METHODS: The expression of FcRn-mRNA and FcRn-protein in rat and human gingival epithelial cells (GEC) was evaluated by RT-PCR and immunohistochemical (IHC) staining, respectively. The IC used in this study was formed in vitro between Omp29, outer-membrane protein of Aggregatibacter actinomycetemcomitans (Aa), and specific polyclonal IgG-antibody to Aa. To examine in vivo if IC transportation from oral cavity to gingival lamina propria occurs, periodontitis rat models were used. FcRn-KO and wild type mice were also employed for in vivo IC transportation assay. Transposed IC in the gingival tissue homogenates were quantitated by a modified ELISA system using C1q complement as the IC detection module.

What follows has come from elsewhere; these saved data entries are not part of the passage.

Lemma elem_of_alive s n : n ∈ alive_members s <-> is_alive s n = true.
Proof.
  unfold alive_members, is_alive. rewrite list_elem_of_omap. split.
  - intros ([k m] & Hin & Hf). apply elem_of_map_to_list in Hin. cbn in Hf. destruct m; cbn in Hf; try done.
    simplify_eq. by rewrite Hin.
  - destruct (members s !! n) as [[i| |]|] eqn:E; try done. intros _. exists (n, Alive i).
    split; [by apply elem_of_map_to_list|done].
Qed.

(** A tick turns exactly the suspects past the timeout into dead members and leaves
    every other member alone; it then pings one alive member, if there is one, with
    a fresh nonce and at most [adaptive_piggyback_count] SWIM updates. *)
Theorem protocol_tick_spec s now :
  members s !! local_id s = None ->
  let '(s', out) := protocol_tick s now in
  members s' = expire (suspect_timeout s) now <$> members s /\
  match out with
  | [] => forall n, is_alive s' n = false
  | [(target, SwimPing from nonce piggyback)] =>
      is_alive s' target = true /\ from = local_id s /\
      nonce = probe_nonce s /\ probe_nonce s' = wrap 64 (nonce + 1) /\
      Z.of_nat (length piggyback) <= adaptive_piggyback_count (Z.of_nat (alive_count s')) /\
      Forall (fun m => is_swim m = true) piggyback
  | _ => False
  end.
Proof.
  intros Hloc. pose proof (expire_members s now Hloc) as Hm. pose proof (mark_deads_local (expired s now) s) as Hl.
  assert (forall l s, probe_nonce (foldl (fun s nd => mark_dead s nd.1 nd.2) s l) = probe_nonce s) as Hn.
  { induction l as [|x l IH]; intros s0; [done|]. cbn. rewrite IH. unfold mark_dead, send_event.
    repeat case_match; done. }
  specialize (Hn (expired s now) s). unfold protocol_tick. cbv zeta. set (s1 := foldl _ _ _) in *. unfold tick_select, tick_gossip.
  destruct (alive_members s1) as [|a l] eqn:Ea.
  - split; [done|]. intros n. change (is_alive s1 n = false). destruct (is_alive s1 n) eqn:E; [|done].
    apply elem_of_alive in E. rewrite Ea in E. by apply not_elem_of_nil in E.
  - split; [done|]. set (al := a :: l) in *.
    set (idx := Z.to_nat _). assert (idx < length al)%nat as Hidx.
    { subst idx. pose proof (Z.mod_pos_bound (probe_index s1) (Z.of_nat (length al)) ltac:(cbn; lia)). cbn [probe_index set_probe]. lia. }
    destruct (lookup_lt_is_Some_2 al idx Hidx) as [t Ht]. rewrite Ht. cbn [default]. split_and!; try done.
    + change (is_alive s1 t = true). apply elem_of_alive. rewrite Ea. by eapply list_elem_of_lookup_2.
    + unfold collect_gossip_msgs. rewrite length_map, length_take. unfold alive_count.
      change (alive_members (set_probe _ _ _ _)) with (alive_members s1). rewrite Ea. fold al.
      assert (0 <= adaptive_piggyback_count (Z.of_nat (length al))) by (unfold adaptive_piggyback_count; case_match; lia).
      lia.
    + apply Forall_fmap, list.Forall_forall. intros [k m] _. by destruct m.
Qed.

(** Its parts in a row are the tick as a whole. *)
Definition tick_edge (now : Z) (x y : Swim * tick_pc) : Prop := y = tick_step x.1 now x.2.

Lemma tick_expires now l s : rtc (tick_edge now) (s, TickExpire l) (foldl (fun s nd => mark_dead s nd.1 nd.2) s l, TickExpire []).
Proof. revert s. induction l as [|x l IH]; intros s; [apply rtc_refl|]. cbn [foldl]. eapply rtc_l; [reflexivity|apply IH]. Qed.

Theorem tick_undisturbed s now :
  rtc (tick_edge now) (s, TickScan) ((protocol_tick s now).1, TickDone (protocol_tick s now).2).
Proof.
  eapply rtc_l; [reflexivity|]. cbn [fst snd tick_step]. etransitivity; [apply tick_expires|]. unfold protocol_tick. cbv zeta. set (s1 := foldl _ _ _).
  eapply rtc_l; [reflexivity|]. cbn [fst snd tick_step]. unfold tick_select. destruct (alive_members s1); [apply rtc_refl|]. by apply rtc_once.
Qed.

(** A target that is alive when the gossip is collected is not told of suspicions of
    itself: only one that comes to be suspected after it was chosen is. *)
Theorem alive_target_not_told s t limit inc from : is_alive s t = true -> SwimSuspect t inc from ∉ collect_gossip_msgs s limit.
Proof.
  intros Ha Hin. unfold collect_gossip_msgs in Hin. apply list_elem_of_fmap in Hin as ([k st] & Hm & Hin).
  assert ((k, st) ∈ merge_sort by_rank (map_to_list (members s))) as Hk.
  { apply list_elem_of_lookup in Hin as [i Hi]. rewrite lookup_take_Some in Hi. destruct Hi as [Hi _]. by eapply list_elem_of_lookup_2. }
  rewrite merge_sort_Permutation in Hk. apply elem_of_map_to_list in Hk. unfold gossip_msg in Hm. cbn in Hm.
  destruct st as [i|i since|i]; try done. injection Hm as -> -> ->. unfold is_alive in Ha. by rewrite Hk in Ha.
Qed.

Theorem target_told_in_a_race :
  let s := (handle_message (swim_new [0]) 0 (SwimAlive [1] 0)).1 in
  let '(s, pc) := tick_step s 10 (TickExpire []) in
  let s := probe_send_failed s [1] 0 10 in
  pc = TickGossip [1] 1 /\ (tick_step s 10 pc).2 = TickDone [([1], SwimPing [0] 0 [SwimSuspect [1] 0 [0]])].
Proof. by vm_compute. Qed.

(** The piggyback count is the larger of 4 and [ceil(log2 n)]. *)
Theorem adaptive_piggyback_count_spec n :
  1 <= n -> let c := adaptive_piggyback_count n in
  4 <= c /\ n <= 2 ^ c /\ (c = 4 \/ 2 ^ (c - 1) < n).
Proof.
  intros Hn. cbn zeta. unfold adaptive_piggyback_count. destruct (n <=? 16) eqn:E; bool_to_prop.
  - split_and!; [lia| |by left]. change (2 ^ 4) with 16. lia.
  - pose proof (Z.log2_spec n ltac:(lia)) as [Hlo Hhi]. rewrite Z.pow_succ_r in Hhi by apply Z.log2_nonneg.
    assert (4 <= Z.log2 n) by (apply Z.log2_le_pow2; lia).
    destruct (2 ^ Z.log2 n =? n) eqn:Ep; bool_to_prop.
    + rewrite Z.max_l by lia. split_and!; [lia|lia|]. right. rewrite <- Ep at 2.
      apply Z.pow_lt_mono_r; lia.
    + rewrite Z.max_l by lia. split_and!; [lia| |right].
      * rewrite Z.pow_add_r by lia. lia.
      * replace (Z.log2 n + 1 - 1) with (Z.log2 n) by lia. lia.
Qed.

(** Gossip at equal incarnations does not converge: two nodes that hear the same
    [SwimAlive] and [SwimSuspect] in opposite orders end in different states. *)
Theorem equal_incarnation_order_matters :
  let s := (handle_message (swim_new [0]) 0 (SwimAlive [1] 3)).1 in
  is_alive (handle_messages s 0 [SwimSuspect [1] 3 [2]; SwimAlive [1] 3]).1 [1] = true /\
  is_alive (handle_messages s 0 [SwimAlive [1] 3; SwimSuspect [1] 3 [2]]).1 [1] = false.
Proof. by vm_compute. Qed.

(** A stale death notice is accepted over a newer incarnation, and the table then
    forgets how far the node's counter had come. *)
Theorem stale_dead_lowers_incarnation :
  let s := (handle_messages (swim_new [0]) 0 [SwimAlive [1] 9; SwimDead [1] 0 [2]]).1 in
  members s !! [1] = Some (Dead 0).
Proof. by vm_compute. Qed.

(** Refuting a suspicion adds one to the node's own counter, whatever incarnation
    was suspected: a node that restarted at 0 does not clear a suspicion of
    incarnation 5 with the refutation it sends next. *)
Theorem refutation_can_be_dominated :
  let self := (handle_message (swim_new [1]) 0 (SwimSuspect [1] 5 [2])).1 in
  let peer := (handle_messages (swim_new [0]) 0 [SwimSuspect [1] 5 [2]; SwimAlive [1] (incarnation self)]).1 in
  incarnation self = 1 /\ is_alive peer [1] = false.
Proof. by vm_compute. Qed.

(** ** Concrete runs *)

Definition demo_swim : Swim :=
  (handle_messages (swim_new [0]) 10 [SwimJoin [1] 9000; SwimSuspect [2] 4 [1]; SwimDead [3] 7 [1]]).1.

Lemma local_never_member_witness : members demo_swim !! [0] = None.
Proof.
  apply (local_never_member (fun _ _ => True) (swim_new [0]) [0] demo_swim); [reflexivity|].
  apply (rtc_l _ _ (handle_message (swim_new [0]) 10 (SwimJoin [1] 9000)).1); [by apply step_message|].
  apply (rtc_l _ _ (handle_messages (swim_new [0]) 10 [SwimJoin [1] 9000; SwimSuspect [2] 4 [1]]).1);
    [by apply (step_message _ _ 10 (SwimSuspect [2] 4 [1]))|].
  apply rtc_once. by apply (step_message _ _ 10 (SwimDead [3] 7 [1])).
Defined.

Lemma dead_until_higher_incarnation_witness :
  exists j', 7 <= j' /\ members (tick_step (handle_message demo_swim 20 (SwimAlive [3] 7)).1 9000 (TickExpire [([2], 4)])).1 !! [3] = Some (Dead j').
Proof.
  apply (dead_until_higher_incarnation (fun n i => i <= 7) demo_swim _ [3] 7).
  - vm_compute. reflexivity.
  - intros i Hi. exact Hi.
  - apply (rtc_l _ _ (handle_message demo_swim 20 (SwimAlive [3] 7)).1); [apply step_message; cbn; lia|].
    apply rtc_once, step_tick.
Defined.

Lemma protocol_tick_spec_witness :
  members (protocol_tick demo_swim 5010).1 = expire 5000 5010 <$> members demo_swim.
Proof.
  pose proof (protocol_tick_spec demo_swim 5010 ltac:(vm_compute; reflexivity)) as H.
  destruct (protocol_tick demo_swim 5010) as [s' out]. exact (proj1 H).
Defined.

Lemma adaptive_piggyback_count_spec_witness : 1000 <= 2 ^ adaptive_piggyback_count 1000.
Proof. apply (adaptive_piggyback_count_spec 1000). lia. Defined.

RESULTS: FcRn-mRNA was present in both human and rat GEC. FcRn expression was induced by stimulation with periodontopathogenic bacteria. According to IHC staining, the production of FcRn in inflamed tissue was higher than that found in normal healthy tissue of both human and rats. Animal in vivo models revealed that FcRn can transport orally applied IC to gingival lamina propria in an inflammation-prone manner.

CONCLUSION: FcRn expressed in gingival epithelium can transpose bacterial antigen in the form of IC to gingival laminar propria, suggesting that gingival epithelial cells facilitate an antigen transport mechanism based on their expression of FcRn.

Supported by IADR-GSK and NIDCR DE18310.